• **Your assignment**
For every line in the records below that holds "Prop", make a copy.

[Records from a data collection]
Lemma publish_cases h fs path p lost :
  (publish h fs path p lost).1 = fs ∧ (publish h fs path p lost).2 ≠ Ok tt ∨
  node_at h fs path = None ∧
  (publish h fs path p lost).1 = <[abspath (cwd h) path := Regular (new_ino h) (Text (receipt_text p))]> fs.
Proof.
  unfold publish, atomic_write_json. destruct (fault h), (node_at h fs path); cbn; (by left) || by right.
Qed.

(** Every call either leaves the files as they are, and then a finalizer that
    returns found its receipt, or adds one receipt past all the fences. *)
Lemma run_call_cases h m c :
  salvage_ok h →
  (run_call h m c).1 = at_publish m ∧
    (∀ v, (run_call h m c).2 = Ok v → ∃ raw dispatch receipt, c = Finalize raw dispatch receipt ∧
       finalize_decision h m raw dispatch receipt = Ok (inl v)) ∨
  ∃ d p, cleared h m c d p ∧ published h m c d p (run_call h m c).1.
Proof.
  intros Hs. destruct c as [raw dispatch receipt|dispatch teardown|dispatch]; cbn [run_call].
  - unfold finalize_receipt. destruct (finalize_decision h m raw dispatch receipt) as [[e|p]|] eqn:E.
    + left. split; [done|]. intros v [= <-]. eauto 10.
    + destruct (finalize_cleared h m Hs _ _ _ _ E) as (d & Hd).
      destruct (publish_cases h (at_publish m) receipt p "receipt publication lost its fence") as [[? Hr]|Hp];
        destruct (publish _ _ _ _ _) as [fs r]; cbn [fst snd] in *; [left|right; by exists d, p].
      split; [done|]. intros v ([] & ? & _)%bind_Ok. done.
    + left. split; [done|]. intros v [=].
  - unfold cancel_attempt. destruct (cancel_decision h m dispatch teardown) as [[[v r] p]|] eqn:E; [|by left].
    destruct (cancel_cleared h m Hs _ _ _ _ _ E) as (d & -> & -> & _ & Hd).
    destruct (publish_cases h (at_publish m) (receipt_of (Cancel dispatch teardown) d) p "cancel receipt lost its fence") as [[? Hr]|Hp];
      destruct (publish _ _ _ _ _) as [fs r]; cbn [fst snd] in *; [left|right; by exists d, p].
    split; [done|]. intros v ([] & ? & _)%bind_Ok. done.
  - unfold reap_dead_attempt. destruct (reap_decision h m dispatch) as [[r p]|] eqn:E; [|by left].
    destruct (reap_cleared h m Hs _ _ _ E) as (d & -> & Hd).
    destruct (publish_cases h (at_publish m) (receipt_of (Reap dispatch) d) p "reap receipt lost its fence") as [[? Hr]|Hp];
      destruct (publish _ _ _ _ _) as [fs r]; cbn [fst snd] in *; [left|right; by exists d, p].
    split; [done|]. intros v ([] & ? & _)%bind_Ok. done.
Qed.

Definition publishes (h : Host) (m : Moments) (c : call) : Prop := (run_call h m c).1 ≠ at_publish m.

Lemma publishes_cleared h m c :
  salvage_ok h → publishes h m c → ∃ d p, cleared h m c d p ∧ published h m c d p (run_call h m c).1.
Proof. intros Hs Hp. by destruct (run_call_cases h m c Hs) as [[? _]|?]. Qed.

Lemma locked_descriptor_fun h m c d d' : locked_descriptor h m c d → locked_descriptor h m c d' → d = d'.
Proof. intros [i Hi] [j Hj]. rewrite Hi in Hj. by injection Hj. Qed.

Lemma load_published h m c d p fs :
  published h m c d p fs → load_json h fs (receipt_of c d) = _read_fd (Text (receipt_text p)).
Proof. intros [_ ->]. unfold load_json, node_at. by rewrite lookup_insert_eq. Qed.

(** C38. A published receipt reads back.  Whatever call published it, the next
    reader of the receipt's path finds the payload with its keys sorted and
    recognises it as the terminal outcome of exactly this descriptor, provided
    its text is within the readers' bound of one MiB; a longer one is read as
    nothing and recognised by nobody. *)
Theorem receipt_reads_back h m c :
  salvage_ok h → clock_ok (now h) → publishes h m c →
  ∃ d p, locked_descriptor h m c d ∧ published h m c d p (run_call h m c).1 ∧
    let receipt := load_json h (run_call h m c).1 (receipt_of c d) in
    if MAX_JSON_BYTES <? Z.of_nat (String.length (receipt_text p))
    then receipt = JNull ∧ terminal_outcome receipt (JObj d) = None
    else receipt = json_canon (JObj p) ∧ terminal_outcome receipt (JObj d) = Some (outcome_of h m c d).
Proof.
  intros Hs Hc Hp. destruct (publishes_cleared _ _ _ Hs Hp) as (d & p & [Hl _ Hv Hf Ha Hr] & Hpub).
  exists d, p. split; [done|]. split; [done|]. cbv zeta. rewrite (load_published _ _ _ _ _ _ Hpub), read_receipt by apply Hr.
  case_match; [done|]. split; [done|]. by eapply receipt_recognised.
Qed.

(** One step of the shared board: a call by any process, with any earlier view
    of the files, or a change by others that leaves [path] alone. *)
Inductive board_step (path : string) : files → files → Prop :=
  | step_call h m c : salvage_ok h → board_step path (at_publish m) (run_call h m c).1
  | step_other fs fs' : fs' !! path = fs !! path → board_step path fs fs'.

Lemma board_step_keeps path fs fs' n : board_step path fs fs' → fs !! path = Some n → fs' !! path = Some n.
Proof.
  intros [h m c Hs|? ? E] Hn; [|by rewrite E].
  destruct (run_call_cases h m c Hs) as [[-> _]|(d & p & _ & Hfree & ->)]; [done|].
  rewrite lookup_insert_ne; [done|]. intros <-. unfold node_at in Hfree. congruence.
Qed.

(** C12. The first receipt wins.  Once a call has published an attempt's
    receipt, then after any interleaving of further calls, by any processes and
    with any stale views, a later call for the same descriptor publishes
    nothing: a finalizer can only return that first receipt, with its outcome,
    and a cancel or a reap is refused. *)
Theorem first_receipt_wins h m c h' m' c' d :
  salvage_ok h → salvage_ok h' → clock_ok (now h) → publishes h m c → locked_descriptor h m c d →
  rtc (board_step (abspath (cwd h) (receipt_of c d))) (run_call h m c).1 (at_receipt m') →
  locked_descriptor h' m' c' d → cwd h' = cwd h →
  abspath (cwd h) (receipt_of c' d) = abspath (cwd h) (receipt_of c d) →
  (run_call h' m' c').1 = at_publish m' ∧
  ∀ v, (run_call h' m' c').2 = Ok v →
    (∃ raw dispatch receipt, c' = Finalize raw dispatch receipt) ∧
    v = load_json h (run_call h m c).1 (receipt_of c d) ∧
    terminal_outcome v (JObj d) = Some (outcome_of h m c d).
Proof.
  intros Hs Hs' Hclk Hp Hl Hsteps Hl' Hcwd Hpath. destruct (publishes_cleared _ _ _ Hs Hp) as (d0 & p & Hcl & Hpub).
  pose proof (locked_descriptor_fun _ _ _ _ _ Hl (cl_locked _ _ _ _ _ Hcl)) as <-.
  pose proof (load_published _ _ _ _ _ _ Hpub) as Hload. destruct Hpub as [_ Hfs].
  assert (Hn : at_receipt m' !! abspath (cwd h) (receipt_of c d) = Some (Regular (new_ino h) (Text (receipt_text p)))).
  { assert (Hn : (run_call h m c).1 !! abspath (cwd h) (receipt_of c d) = Some (Regular (new_ino h) (Text (receipt_text p))))
      by (rewrite Hfs; by rewrite lookup_insert_eq).
    clear -Hsteps Hn. induction Hsteps; [done|]. by eauto using board_step_keeps. }
  assert (Hex : node_at h' (at_receipt m') (receipt_of c' d) = Some (Regular (new_ino h) (Text (receipt_text p))))
    by (unfold node_at; by rewrite Hcwd, Hpath).
  destruct (run_call_cases h' m' c' Hs') as [[Hsame Hret]|(d' & p' & Hcl' & _)].
  - split; [done|]. intros v Hv. destruct (Hret v Hv) as (raw & dispatch & receipt & -> & Hdec). split; [by eauto|].
    destruct Hl' as [ino Hl']. cbn [dispatch_of receipt_of] in *. unfold finalize_decision in Hdec. rewrite Hl' in Hdec.
    cbn [mbind res_bind] in Hdec. destruct (descriptor_error _ _ _ _); [done|].
    apply bind_Ok in Hdec as ([] & _ & Hdec). cbv zeta in Hdec. unfold lexists, load_json in Hdec. rewrite Hex in Hdec.
    rewrite Hload. destruct (terminal_outcome _ _) as [o|] eqn:Eo; [|done]. injection Hdec as <-. split; [done|].
    revert Eo. pose proof (cl_receipt _ _ _ _ _ Hcl) as Hr. rewrite read_receipt by apply Hr. case_match; [done|].
    erewrite receipt_recognised; [done|apply Hcl|done|done].
  - pose proof (locked_descriptor_fun _ _ _ _ _ Hl' (cl_locked _ _ _ _ _ Hcl')) as <-.
    pose proof (cl_absent _ _ _ _ _ Hcl') as Ha. unfold lexists in Ha. by rewrite Hex in Ha.
Qed.

(** C19. Who may close an attempt.  Any call that publishes has read, through
    the locked file, a well-formed v2 descriptor with no receipt yet.  A
    finalizer or a cancel saw the descriptor's own process alive: same pid,
    group, start token and arguments, leading its session.  A reaper saw no
    process at all, and cancel and reap matched the sealed context.  So nothing
    reaps an attempt in a world where it could be finalized. *)
Theorem writers_fenced h m c :
  salvage_ok h → publishes h m c →
  ∃ d p z, locked_descriptor h m c d ∧ valid_descriptor (cwd h) (dispatch_of c) d ∧
    published h m c d p (run_call h m c).1 ∧ lexists h (at_receipt m) (receipt_of c d) = false ∧
    fenced h m c d ∧ dget "pid" d = JInt z ∧
    (observe_process (kernel h) z = Ok None ↔ ∃ path, c = Reap path).
Proof.
  intros Hs Hp. destruct (publishes_cleared _ _ _ Hs Hp) as (d & p & [Hl _ Hv (z & Hz & Hf & Hc) Ha Hr] & Hpub).
  exists d, p, z. do 4 (split; [done|]). split; [exact (ex_intro _ z (conj Hz (conj Hf Hc)))|]. split; [done|]. destruct c as [| |path]; [..|by split; [intros _; exists path|]];
    (split; [|by intros [? [=]]]; destruct Hf as (_ & i & Hi & _); congruence).
Qed.

Lemma finalize_fields h m (Hs : salvage_ok h) raw dispatch receipt p d :
  finalize_decision h m raw dispatch receipt = Ok (inr p) → locked_descriptor h m (Finalize raw dispatch receipt) d →
  attempt_receipt (now h) d (capture_outcome (capture_payload h (at_reads m) raw (JObj d))) p ∧
  (∃ ids, canonical_plan_item_ids (dget "plan_item_ids" d) = Ok ids ∧ dget "plan_item_ids" p = JList (map JStr ids)) ∧
  (exact_capture (load_json h (at_reads m) raw) (JObj d) = false → dget "terminal_outcome" p = JStr "blocked").
Proof.
  intros H Hl. destruct (finalize_cleared h m Hs _ _ _ _ H) as (d' & Hcl).
  pose proof (locked_descriptor_fun _ _ _ _ _ Hl (cl_locked _ _ _ _ _ Hcl)) as <-. pose proof (cl_valid _ _ _ _ _ Hcl) as Hv.
  destruct Hl as [ino Hl]. cbn [dispatch_of] in *. unfold finalize_decision in H. rewrite Hl in H. cbn [mbind res_bind] in H.
  destruct (descriptor_error _ _ _ _); [done|]. apply bind_Ok in H as ([] & _ & H). cbv zeta in H.
  destruct (lexists _ _ _); [by case_match|].
  apply bind_Ok in H as (t & _ & H). apply bind_Ok in H as ([] & _ & H). apply bind_Ok in H as (q & Hq & [= <-]).
  destruct (finalize_payload_ok _ _ _ _ _ _ _ Hs (locked_wf _ _ _ _ _ Hl) Hv Hq) as [Ha Hids]. split_and!; [done..|].
  intros Hbad. rewrite (ar_outcome _ _ _ _ Ha). unfold capture_payload. cbv zeta.
  destruct (load_json h (at_reads m) raw) as [| | | | |e]; try done. by rewrite Hbad.
Qed.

• **Reply**
Definition publishes (h : Host) (m : Moments) (c : call) : Prop := (run_call h m c).1 ≠ at_publish m.
Inductive board_step (path : string) : files → files → Prop :=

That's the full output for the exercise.